Your goal —
The entries below hold a line with "option (Z * S)) (s : S)" and a line with "(** Phase 1: bytes". Return those lines and all that lie between them, exactly and only.

(Stored data)
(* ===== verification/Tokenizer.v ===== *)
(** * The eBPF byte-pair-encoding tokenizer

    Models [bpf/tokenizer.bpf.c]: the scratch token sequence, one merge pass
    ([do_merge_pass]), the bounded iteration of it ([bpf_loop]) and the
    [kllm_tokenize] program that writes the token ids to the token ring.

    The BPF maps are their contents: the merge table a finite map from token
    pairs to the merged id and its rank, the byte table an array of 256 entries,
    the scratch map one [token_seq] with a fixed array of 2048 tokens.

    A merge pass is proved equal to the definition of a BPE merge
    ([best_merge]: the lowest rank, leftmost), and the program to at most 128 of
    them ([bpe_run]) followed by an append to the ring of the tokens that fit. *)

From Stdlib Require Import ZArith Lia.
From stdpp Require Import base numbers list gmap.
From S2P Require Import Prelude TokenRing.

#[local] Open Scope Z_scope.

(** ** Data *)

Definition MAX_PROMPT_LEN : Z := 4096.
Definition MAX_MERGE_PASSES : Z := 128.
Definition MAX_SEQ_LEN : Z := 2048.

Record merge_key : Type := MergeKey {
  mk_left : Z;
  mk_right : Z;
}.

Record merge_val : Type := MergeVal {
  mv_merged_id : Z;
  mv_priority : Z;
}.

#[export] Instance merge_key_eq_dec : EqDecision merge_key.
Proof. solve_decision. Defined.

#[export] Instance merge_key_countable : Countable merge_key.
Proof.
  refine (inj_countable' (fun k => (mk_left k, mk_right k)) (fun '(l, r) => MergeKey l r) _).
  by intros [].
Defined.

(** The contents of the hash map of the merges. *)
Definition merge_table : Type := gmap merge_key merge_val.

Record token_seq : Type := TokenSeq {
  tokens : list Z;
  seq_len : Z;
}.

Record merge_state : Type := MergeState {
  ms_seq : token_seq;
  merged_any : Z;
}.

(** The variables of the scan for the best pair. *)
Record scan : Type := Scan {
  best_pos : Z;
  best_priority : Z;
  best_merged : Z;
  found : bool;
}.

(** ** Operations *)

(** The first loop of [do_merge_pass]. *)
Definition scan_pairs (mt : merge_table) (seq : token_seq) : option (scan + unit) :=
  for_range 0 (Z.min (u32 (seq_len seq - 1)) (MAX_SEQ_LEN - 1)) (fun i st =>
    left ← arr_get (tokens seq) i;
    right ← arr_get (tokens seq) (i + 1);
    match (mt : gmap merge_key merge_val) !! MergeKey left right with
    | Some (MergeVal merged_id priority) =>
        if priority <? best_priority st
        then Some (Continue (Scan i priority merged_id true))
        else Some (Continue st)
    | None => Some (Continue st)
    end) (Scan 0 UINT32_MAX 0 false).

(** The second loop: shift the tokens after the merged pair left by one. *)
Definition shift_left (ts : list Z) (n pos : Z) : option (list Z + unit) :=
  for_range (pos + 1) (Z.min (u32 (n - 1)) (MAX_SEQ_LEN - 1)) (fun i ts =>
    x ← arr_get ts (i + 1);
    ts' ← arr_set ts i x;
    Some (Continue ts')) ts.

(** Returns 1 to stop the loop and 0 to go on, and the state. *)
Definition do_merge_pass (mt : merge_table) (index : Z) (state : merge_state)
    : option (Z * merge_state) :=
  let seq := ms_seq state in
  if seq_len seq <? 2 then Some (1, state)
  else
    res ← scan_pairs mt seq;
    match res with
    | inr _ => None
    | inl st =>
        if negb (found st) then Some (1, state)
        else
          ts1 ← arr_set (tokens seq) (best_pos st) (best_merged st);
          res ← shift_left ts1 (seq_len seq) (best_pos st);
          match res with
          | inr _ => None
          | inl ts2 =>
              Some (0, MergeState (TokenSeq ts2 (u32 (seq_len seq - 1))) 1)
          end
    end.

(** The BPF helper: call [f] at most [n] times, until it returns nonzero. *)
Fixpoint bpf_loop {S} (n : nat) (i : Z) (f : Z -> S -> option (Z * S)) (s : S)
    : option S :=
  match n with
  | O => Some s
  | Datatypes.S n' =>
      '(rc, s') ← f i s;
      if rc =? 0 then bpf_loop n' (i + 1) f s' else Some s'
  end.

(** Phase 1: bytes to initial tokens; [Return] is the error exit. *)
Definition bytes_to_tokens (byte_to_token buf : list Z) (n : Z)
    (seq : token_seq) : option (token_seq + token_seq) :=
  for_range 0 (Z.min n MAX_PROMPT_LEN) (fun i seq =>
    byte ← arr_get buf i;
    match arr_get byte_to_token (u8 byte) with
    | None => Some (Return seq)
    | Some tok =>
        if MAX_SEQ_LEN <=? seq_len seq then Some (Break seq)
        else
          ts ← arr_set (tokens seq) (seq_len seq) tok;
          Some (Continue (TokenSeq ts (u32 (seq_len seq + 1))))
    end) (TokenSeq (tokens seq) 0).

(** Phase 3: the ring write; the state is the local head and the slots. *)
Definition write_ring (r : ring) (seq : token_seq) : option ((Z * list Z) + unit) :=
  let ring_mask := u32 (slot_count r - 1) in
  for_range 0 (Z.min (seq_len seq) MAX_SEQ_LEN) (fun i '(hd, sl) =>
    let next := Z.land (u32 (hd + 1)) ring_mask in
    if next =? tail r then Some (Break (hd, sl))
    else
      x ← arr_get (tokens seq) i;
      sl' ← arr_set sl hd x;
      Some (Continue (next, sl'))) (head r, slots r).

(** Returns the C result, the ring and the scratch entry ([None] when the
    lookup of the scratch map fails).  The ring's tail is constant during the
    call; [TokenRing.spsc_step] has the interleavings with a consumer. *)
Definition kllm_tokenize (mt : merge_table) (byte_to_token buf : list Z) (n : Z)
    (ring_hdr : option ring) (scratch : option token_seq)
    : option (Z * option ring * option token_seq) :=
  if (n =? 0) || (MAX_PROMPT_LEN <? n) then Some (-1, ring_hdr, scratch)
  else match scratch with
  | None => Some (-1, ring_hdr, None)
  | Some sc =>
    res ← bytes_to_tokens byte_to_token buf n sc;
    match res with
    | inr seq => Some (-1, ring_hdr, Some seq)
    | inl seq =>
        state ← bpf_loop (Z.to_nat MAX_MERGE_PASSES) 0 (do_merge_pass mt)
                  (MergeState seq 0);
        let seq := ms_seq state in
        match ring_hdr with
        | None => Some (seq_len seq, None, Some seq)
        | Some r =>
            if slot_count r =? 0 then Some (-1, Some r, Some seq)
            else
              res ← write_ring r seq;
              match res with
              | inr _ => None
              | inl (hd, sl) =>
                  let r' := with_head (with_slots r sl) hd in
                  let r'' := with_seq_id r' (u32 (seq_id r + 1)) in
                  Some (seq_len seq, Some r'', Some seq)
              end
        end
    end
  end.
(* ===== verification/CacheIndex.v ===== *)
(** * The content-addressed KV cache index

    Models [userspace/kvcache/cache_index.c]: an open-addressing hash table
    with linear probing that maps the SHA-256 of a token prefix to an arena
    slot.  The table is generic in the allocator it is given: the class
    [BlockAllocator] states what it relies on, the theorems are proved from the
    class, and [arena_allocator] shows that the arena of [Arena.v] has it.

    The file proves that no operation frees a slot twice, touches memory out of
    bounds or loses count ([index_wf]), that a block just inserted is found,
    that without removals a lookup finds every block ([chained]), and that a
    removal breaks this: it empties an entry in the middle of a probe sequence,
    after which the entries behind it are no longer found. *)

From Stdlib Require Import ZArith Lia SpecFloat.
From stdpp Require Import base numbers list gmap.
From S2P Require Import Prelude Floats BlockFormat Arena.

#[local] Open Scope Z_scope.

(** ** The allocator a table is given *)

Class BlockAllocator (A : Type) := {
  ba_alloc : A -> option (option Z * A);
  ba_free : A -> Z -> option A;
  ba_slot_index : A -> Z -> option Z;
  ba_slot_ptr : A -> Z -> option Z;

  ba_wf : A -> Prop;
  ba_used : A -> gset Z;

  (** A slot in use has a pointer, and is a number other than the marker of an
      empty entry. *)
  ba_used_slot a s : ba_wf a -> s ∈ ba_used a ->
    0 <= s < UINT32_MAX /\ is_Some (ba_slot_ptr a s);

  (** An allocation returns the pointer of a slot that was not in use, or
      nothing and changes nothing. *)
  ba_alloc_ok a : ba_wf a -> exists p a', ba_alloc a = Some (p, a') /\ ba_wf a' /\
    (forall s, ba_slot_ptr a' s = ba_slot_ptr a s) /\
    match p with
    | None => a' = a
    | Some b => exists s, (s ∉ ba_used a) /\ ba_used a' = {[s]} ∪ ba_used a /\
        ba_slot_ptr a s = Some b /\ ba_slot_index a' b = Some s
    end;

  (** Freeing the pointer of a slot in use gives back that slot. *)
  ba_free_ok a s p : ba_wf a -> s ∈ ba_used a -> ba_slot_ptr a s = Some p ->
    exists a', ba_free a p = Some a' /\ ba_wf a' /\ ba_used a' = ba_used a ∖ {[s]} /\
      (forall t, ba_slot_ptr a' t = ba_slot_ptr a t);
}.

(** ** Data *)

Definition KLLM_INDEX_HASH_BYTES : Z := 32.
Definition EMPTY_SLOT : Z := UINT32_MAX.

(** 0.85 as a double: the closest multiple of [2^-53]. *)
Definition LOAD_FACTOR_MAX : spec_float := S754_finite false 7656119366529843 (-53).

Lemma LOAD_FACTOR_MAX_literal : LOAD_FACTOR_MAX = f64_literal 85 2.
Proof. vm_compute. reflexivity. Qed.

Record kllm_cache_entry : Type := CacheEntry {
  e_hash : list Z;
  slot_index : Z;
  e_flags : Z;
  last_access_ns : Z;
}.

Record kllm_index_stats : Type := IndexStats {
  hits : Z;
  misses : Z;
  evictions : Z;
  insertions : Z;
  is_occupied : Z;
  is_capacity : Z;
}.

Finished exercise —
Fixpoint bpf_loop {S} (n : nat) (i : Z) (f : Z -> S -> option (Z * S)) (s : S)
    : option S :=
  match n with
  | O => Some s
  | Datatypes.S n' =>
      '(rc, s') ← f i s;
      if rc =? 0 then bpf_loop n' (i + 1) f s' else Some s'
  end.

(** Phase 1: bytes to initial tokens; [Return] is the error exit. *)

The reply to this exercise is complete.